Monday, April 21, 2008

Deadheads

I grew up with the Grateful Dead, sort of. I was introduced to them in college by these hippie-chicks that lived next door. We were friends and they always smelled like pachouli. They were cute and lovely in that hippie-chick way (that still turns me on). They were always off chasing the Dead around and at one point I was invited. They insisted I come, so I would know what it was all about.

It was a great learning experience. As it turns out, I was at the first concert the Grateful Dead had done in New Orleans in twenty years. Evidently they had been set up by the cops and busted in New Orleans, years ago, and vowed never to play there again. Rumor has it that the album "Working Man's Blues" was made to pay off New Orleans. So the Dead decided to play there again and I was there to see it.
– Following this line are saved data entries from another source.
(* ===== verification/Subscribe.v ===== *)
(** * Subscribe sessions (src/gnmi_server/client_subscribe.go, server.go)

    A session has three goroutines: [Run] itself, which sends what is in the
    queue ([send]), [recv], which reads the client's messages, and the routine
    of the data client, which fills the queue and is told to stop, poll or
    start through a channel.  [Close] may be called by the first two and by a
    later session of the same address.  The steps of the goroutines between
    two points where they can be interrupted are the steps of a relation; a
    panic of [send], [recv] or [Close] ends the process.

    [setup] is what [Run] does before it starts the goroutines. *)
From stdpp Require Import base gmap sets list strings.
From S2P Require Import Prelude GoStrings Gnmi Json Pathz Redis World DbConfig DbConn Bypass Connections Auth DbClient Server.

(** ** The state *)

Inductive Mode := STREAM | POLL | ONCE.
Global Instance Mode_eq_dec : EqDecision Mode.
Proof. solve_decision. Defined.

(** The channel of the mode ([stop], [polled] or [once]), with room for one
    token. *)
Record Chan := { ch_closed : bool; ch_tokens : nat }.

(** Where [Run] is: in [send], about to call [Close], waiting for the routine,
    returned. *)
Inductive run_pc := RunSend | RunClose | RunWait | RunDone.

(** Where [recv] is: reading the stream, about to send on [polled], waiting
    for the end of the connection, about to call [Close], returned. *)
Inductive recv_pc := RecvRead | RecvPoll | RecvDoneWait | RecvClose | RecvEnd.

Record Client := {
  c_mode : Mode;
  c_q : list Value;
  c_disposed : bool;
  c_chan : Chan;
  c_run : run_pc;
  c_recv : recv_pc;
  c_routine : bool;               (* the routine is running *)
  c_put : list Value;             (* what was put in the queue *)
  c_sent : list SubscribeResponse;
  c_taken : list Value            (* what was taken from it *)
}.

(** [Run] when its goroutines are started: a poll or once session has a
    token. *)
Definition started (mode : Mode) : Client := {|
  c_mode := mode; c_q := []; c_disposed := false;
  c_chan := {| ch_closed := false; ch_tokens := if bool_decide (mode = STREAM) then 0 else 1 |};
  c_run := RunSend; c_recv := RecvRead; c_routine := true; c_put := []; c_sent := []; c_taken := []
|}.

(** ** Updates *)

Definition set_run (pc : run_pc) (c : Client) : Client :=
  {| c_mode := c_mode c; c_q := c_q c; c_disposed := c_disposed c; c_chan := c_chan c; c_run := pc;
     c_recv := c_recv c; c_routine := c_routine c; c_put := c_put c; c_sent := c_sent c; c_taken := c_taken c |}.
Definition set_recv (pc : recv_pc) (c : Client) : Client :=
  {| c_mode := c_mode c; c_q := c_q c; c_disposed := c_disposed c; c_chan := c_chan c; c_run := c_run c;
     c_recv := pc; c_routine := c_routine c; c_put := c_put c; c_sent := c_sent c; c_taken := c_taken c |}.
Definition set_chan (ch : Chan) (c : Client) : Client :=
  {| c_mode := c_mode c; c_q := c_q c; c_disposed := c_disposed c; c_chan := ch; c_run := c_run c;
     c_recv := c_recv c; c_routine := c_routine c; c_put := c_put c; c_sent := c_sent c; c_taken := c_taken c |}.

(** [q.Put]; a disposed queue takes nothing. *)
Definition put (v : Value) (c : Client) : Client :=
  if c_disposed c then c
  else {| c_mode := c_mode c; c_q := v :: c_q c; c_disposed := false; c_chan := c_chan c; c_run := c_run c;
          c_recv := c_recv c; c_routine := c_routine c; c_put := v :: c_put c; c_sent := c_sent c;
          c_taken := c_taken c |}.

(** One turn of [send] with the value [v], the rest [q] of the queue, and
    whether [stream.Send] succeeds. *)
Definition send_one (v : Value) (q : list Value) (ok : bool) (c : Client) : Client :=
  let sent := match ValToResp v with Ok r => if ok then [r] else [] | Err _ => [] end in
  {| c_mode := c_mode c; c_q := q; c_disposed := c_disposed c; c_chan := c_chan c;
     c_run := match sent with [] => RunClose | _ => RunSend end; c_recv := c_recv c;
     c_routine := c_routine c; c_put := c_put c; c_sent := c_sent c ++ sent; c_taken := c_taken c ++ [v] |}.

(** [Close], under the client's mutex; closing a closed channel panics. *)
Definition Close (c : Client) : handled Client :=
  if c_disposed c then Returns c
  else if ch_closed (c_chan c) then Panics
  else Returns
    {| c_mode := c_mode c; c_q := []; c_disposed := true;
       c_chan := {| ch_closed := true; ch_tokens := ch_tokens (c_chan c) |}; c_run := c_run c;
       c_recv := c_recv c; c_routine := c_routine c; c_put := c_put c; c_sent := c_sent c;
       c_taken := c_taken c |}.

Definition after_close (k : Client → Client) (r : handled Client) : handled Client :=
  match r with Returns c => Returns (k c) | Panics => Panics end.

(** What [stream.Recv] returns. *)
Inductive message := PollMessage | OtherMessage | EndOfStream | StreamError.

(** One turn of the loop of [recv]. *)
Definition recv_one (m : message) (c : Client) : Client :=
  match m with
  | StreamError => set_recv RecvClose c
  | EndOfStream => set_recv (if bool_decide (c_mode c = STREAM) then RecvDoneWait else RecvClose) c
  | PollMessage => if bool_decide (c_mode c = POLL) then set_recv RecvPoll c else c
  | OtherMessage => if bool_decide (c_mode c = POLL) then set_recv RecvClose c else c
  end.

(** [c.polled <- struct{}{}]: a send on a closed channel panics, a full one
    blocks. *)
Definition send_poll (c : Client) : option (handled Client) :=
  if ch_closed (c_chan c) then Some Panics
  else if bool_decide (ch_tokens (c_chan c) = 0) then
    Some (Returns (set_recv RecvRead (set_chan {| ch_closed := false; ch_tokens := 1 |} c)))
  else None.

(** ** The routines of the data clients *)

(** The data clients of a subscription. *)
Inductive sub_client := TranslSub | MixedSub | NonDbSub | EventSub | DbSub.

(** A routine that does not run returns at once, without a word to the wait
    group.  One that runs may close the channel itself, as those of the
    translation library do when a session is terminated. *)
Record Routine := { rt_runs : bool; rt_closes : bool }.

(** Which method serves a mode: [appl] is whether a poll session has a target
    that starts with APPL_DB. *)
Definition routine_of (which : sub_client) (mode : Mode) (appl : bool) : Routine :=
  match which, mode with
  | TranslSub, POLL => {| rt_runs := negb appl; rt_closes := negb appl |}
  | TranslSub, _ => {| rt_runs := true; rt_closes := true |}
  | DbSub, (STREAM | POLL) => {| rt_runs := true; rt_closes := false |}
  | (MixedSub | NonDbSub), STREAM => {| rt_runs := true; rt_closes := false |}
  | (MixedSub | NonDbSub), POLL => {| rt_runs := negb appl; rt_closes := false |}
  | EventSub, STREAM => {| rt_runs := true; rt_closes := false |}
  | _, _ => {| rt_runs := false; rt_closes := false |}
  end.

(** ** The steps *)

(** The routine returns: [c.w.Done()]. *)
Definition routine_done (c : Client) : Client :=
  {| c_mode := c_mode c; c_q := c_q c; c_disposed := c_disposed c; c_chan := c_chan c;
     c_run := c_run c; c_recv := c_recv c; c_routine := false; c_put := c_put c;
     c_sent := c_sent c; c_taken := c_taken c |}.

(** What the goroutines do when they are left to themselves.  The routine takes
    the tokens of its channel, and returns when it finds it closed and empty;
    [send] takes the values of the queue and fails on a disposed one; [Run] and
    [recv] call [Close], and [Run] waits for the routine. *)
Inductive advance (rt : Routine) : Client → handled Client → Prop :=
| step_token c n :
    rt_runs rt = true → c_routine c = true → ch_tokens (c_chan c) = S n →
    advance rt c (Returns (set_chan {| ch_closed := ch_closed (c_chan c); ch_tokens := n |} c))
| step_stopped c :
    rt_runs rt = true → c_routine c = true → ch_closed (c_chan c) = true → ch_tokens (c_chan c) = 0 →
    advance rt c (Returns (routine_done c))
| step_send c q1 v q2 ok :
    c_run c = RunSend → c_disposed c = false → c_q c = q1 ++ v :: q2 →
    Forall (λ w, Compare v w ≤ 0)%Z (q1 ++ q2) → advance rt c (Returns (send_one v (q1 ++ q2) ok c))
| step_send_disposed c :
    c_run c = RunSend → c_disposed c = true → advance rt c (Returns (set_run RunClose c))
| step_run_close c :
    c_run c = RunClose → advance rt c (after_close (set_run RunWait) (Close c))
| step_run_wait c :
    c_run c = RunWait → c_routine c = false → advance rt c (Returns (set_run RunDone c))
| step_recv_close c :
    c_recv c = RecvClose → advance rt c (after_close (set_recv RecvEnd) (Close c)).

(** All that can happen: the routine also puts values, may return by itself
    (an error, nothing left to do) and may close the channel; the client sends
    messages and goes away; a later session of the same address closes this
    one. *)
Inductive step (rt : Routine) : Client → handled Client → Prop :=
| step_advance c r :
    advance rt c r → step rt c r
| step_put c v :
    rt_runs rt = true → c_routine c = true → step rt c (Returns (put v c))
| step_quit c :
    rt_runs rt = true → c_routine c = true → step rt c (Returns (routine_done c))
| step_close_chan c :
    rt_runs rt = true → rt_closes rt = true → c_routine c = true → ch_closed (c_chan c) = false →
    step rt c (Returns (set_chan {| ch_closed := true; ch_tokens := ch_tokens (c_chan c) |} c))
| step_recv c m :
    c_recv c = RecvRead → step rt c (Returns (recv_one m c))
| step_poll c r :
    c_recv c = RecvPoll → send_poll c = Some r → step rt c r
| step_connection_done c :
    c_recv c = RecvDoneWait → step rt c (Returns (set_recv RecvClose c))
| step_replaced c :
    step rt c (Close c).

(** What can happen to a session of a mode. *)
Inductive reach (rt : Routine) (mode : Mode) : handled Client → Prop :=
| reach_start : reach rt mode (Returns (started mode))
| reach_step c r : reach rt mode (Returns c) → step rt c r → reach rt mode r.

(** ** Before the goroutines start *)

Record SubscriptionList := {
  sl_prefix : option Path;
  sl_paths : list (option Path);
  sl_mode : option Mode          (* [None] for a mode that is not known *)
}.

(** The first message of the stream. *)
Inductive first_message :=
| FirstEOF
| FirstError (c : Code)
| First (sub : option SubscriptionList) (text : string).

Section setup.
Context {Sw : Swss}.

(** A constructor: the name of the database, or an error. *)
Context (make : sub_client → list (option Path) → option Path → res string string).
Context (A : AuthEnv) (now : Z) (cfg : AuthConfig) (cfg_state : Cfg).

(** The origin of the prefix and the paths. *)
Definition sub_origin (prefix : option Path) (paths : list (option Path)) : handled (status_res string) :=
  match ParseOrigin paths with
  | Panics => Panics
  | Returns (Err e) => Returns (Err e)
  | Returns (Ok o) =>
      let origin := GetOrigin prefix in
      if bool_decide (origin = "") then Returns (Ok o)
      else if bool_decide (o ≠ "") && bool_decide (o ≠ origin) then
        Returns (Err (InvalidArgument, "Origin conflict between prefix and paths"))
      else Returns (Ok origin)
  end.

(** The client and the name it is authorised under. *)
Definition choose_sub (origin target : string) (mode : option Mode) (prefix : option Path)
    (paths : list (option Path)) : status_res (sub_client * res string string * string) :=
  let is_db := (IsTargetDb target cfg_state).2 in
  if bool_decide (origin = "openconfig") then Ok (TranslSub, make TranslSub paths prefix, "gnmi")
  else if IsNativeOrigin origin then
    let dc := make MixedSub paths prefix in
    Ok (MixedSub, dc, "gnmi_" +:+ match dc with Ok db => db | Err _ => "" end)
  else if bool_decide (origin ≠ "") then Err (Unimplemented, "Unsupported origin")
  else if bool_decide (target = "") then Err (Unimplemented, "Empty target data not supported")
  else if bool_decide (target = "OTHERS") then Ok (NonDbSub, make NonDbSub paths prefix, "gnmi_others")
  else if bool_decide (target = "SHOW") then Err (Unimplemented, "SHOW does not support subscribe operations")
  else if bool_decide (target = "EVENTS") && bool_decide (mode = Some STREAM) then
    Ok (EventSub, make EventSub paths prefix, "gnmi_events")
  else if is_db.1.1.2 then Ok (DbSub, make DbSub paths prefix, "gnmi_" +:+ is_db.1.1.1)
  else Ok (TranslSub, make TranslSub paths prefix, "gnmi").

(** From the client on; the mode is looked at last. *)
Definition sub_with (r : Request) (mode : option Mode) (dc : sub_client * res string string * string)
  : ST AuthState (status_res (sub_client * Mode)) :=
  let '(which, made, authTarget) := dc in
  match made with
  | Err e => mret (Err (NotFound, e))
  | Ok _ =>
      a ← (_ ← GetContext; authenticate A now cfg r authTarget false);
      mret (_ ← a; of_option (InvalidArgument, "Unkown subscription mode") ((λ m, (which, m)) <$> mode))
  end.

(** What [Run] needs: the manager of the connections and the state of
    authentication.  The entry of a call that is admitted is removed when [Run]
    returns; the result of a session that starts carries its key. *)
Record RunState := { rs_cm : ConnectionManager; rs_auth : AuthState }.

Definition with_cm (cm : ConnectionManager) (s : RunState) : RunState :=
  {| rs_cm := cm; rs_auth := rs_auth s |}.

(** [addr] and [time] make the key; the commands on the table of connections
    succeed when [ok] says so. *)
Definition setup (addr time : string) (ok : bool) (r : Request) (m : first_message)
  : ST RunState (handled (status_res (sub_client * Mode * string))) := λ s,
  match m with
  | FirstEOF => (s, Returns (Err (Aborted, "stream EOF received before init")))
  | FirstError c => (s, Returns (Err (c, "received error from client")))
  | First None _ => (s, Returns (Err (InvalidArgument, "first message must be SubscriptionList")))
  | First (Some l) text =>
      if bool_decide (sl_paths l = []) then
        (s, Returns (Err (NotFound, "Invalid subscription path: No Subscription")))
      else
        match sub_origin (sl_prefix l) (sl_paths l) with
        | Panics => (s, Panics)
        | Returns (Err e) => (s, Returns (Err e))
        | Returns (Ok origin) =>
            let key := createKey addr text time in
            let '(cm, valid) := Add ok key (rs_cm s) in
            let s := with_cm cm s in
            if negb valid then (s, Returns (Err (Unavailable, "Server connections are at capacity.")))
            else
              let removed s := with_cm (Remove ok key (rs_cm s)).1 s in
              match choose_sub origin (GetTarget (sl_prefix l)) (sl_mode l) (sl_prefix l) (sl_paths l) with
              | Err e => (removed s, Returns (Err e))
              | Ok dc =>
                  let '(a, res) := sub_with r (sl_mode l) dc (rs_auth s) in
                  let s := {| rs_cm := rs_cm s; rs_auth := a |} in
                  match res with
                  | Err e => (removed s, Returns (Err e))
                  | Ok started => (s, Returns (Ok (started, key)))
                  end
              end
        end
  end.
End setup.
I became a fan after that night, it was the best live music I had ever seen. I'm still a fan but this little tale isn't about me, it's about my friends on the West coast...

They had left the concert and for some reason were pulled over. They were sober but they were wearing tie-dye, so they looked pretty suspicious. They agreed to a search of their vehicle, they had nothing to hide. They thought they had nothing to hide. A copper turned up this little device that is used to squirt whipped-cream on to deserts. Evidently people can use those things to get high.

There was my buddy and his friend, they were sort of dumbfounded. One of the cops was holding the whipped-cream thingy in his hand and he said...
"This is evidence. This is evidence of drug use. If I didn't have this evidence we wouldn't even be talking right now."

My buddy D. looked at his buddy and said "Sometimes you have to grab the bull by the horns". He snatched the device out of the cop's hand and threw it as far as he could. Everyone was quiet for a moment and then the cops told them to have a nice evening.

I relate this story because it is a good life lesson. When shit seems to be going just terribly wrong and you're not sure what to do, grab the bull by the horns.

I could write a book about my first Dead concert. At one point I was concerned that the collesium my fall to the ground due to the dancing, the whole building was shaking. After the concert we were locked out of our car because T. had lost her keys while dancing (attempting to bring the building down). There we were, with the cops hollering at us and threatening us, and I was the only voice of reason. There were spare keys in the trunk.

"If you open the door (to the cops) we can open the trunk. When we open the trunk we have our key. When we have our key we can leave." It was all so simple and I was tripping so hard I couldn't figure out why the rental cops were having a problem with the whole plan. It was all about the key, how much more simple can it get?

I felt like Timothy Leary talking about 'the key'. If you want us to leave you should open the door... We'll find the key, and then we'll leave. All of that finally happened.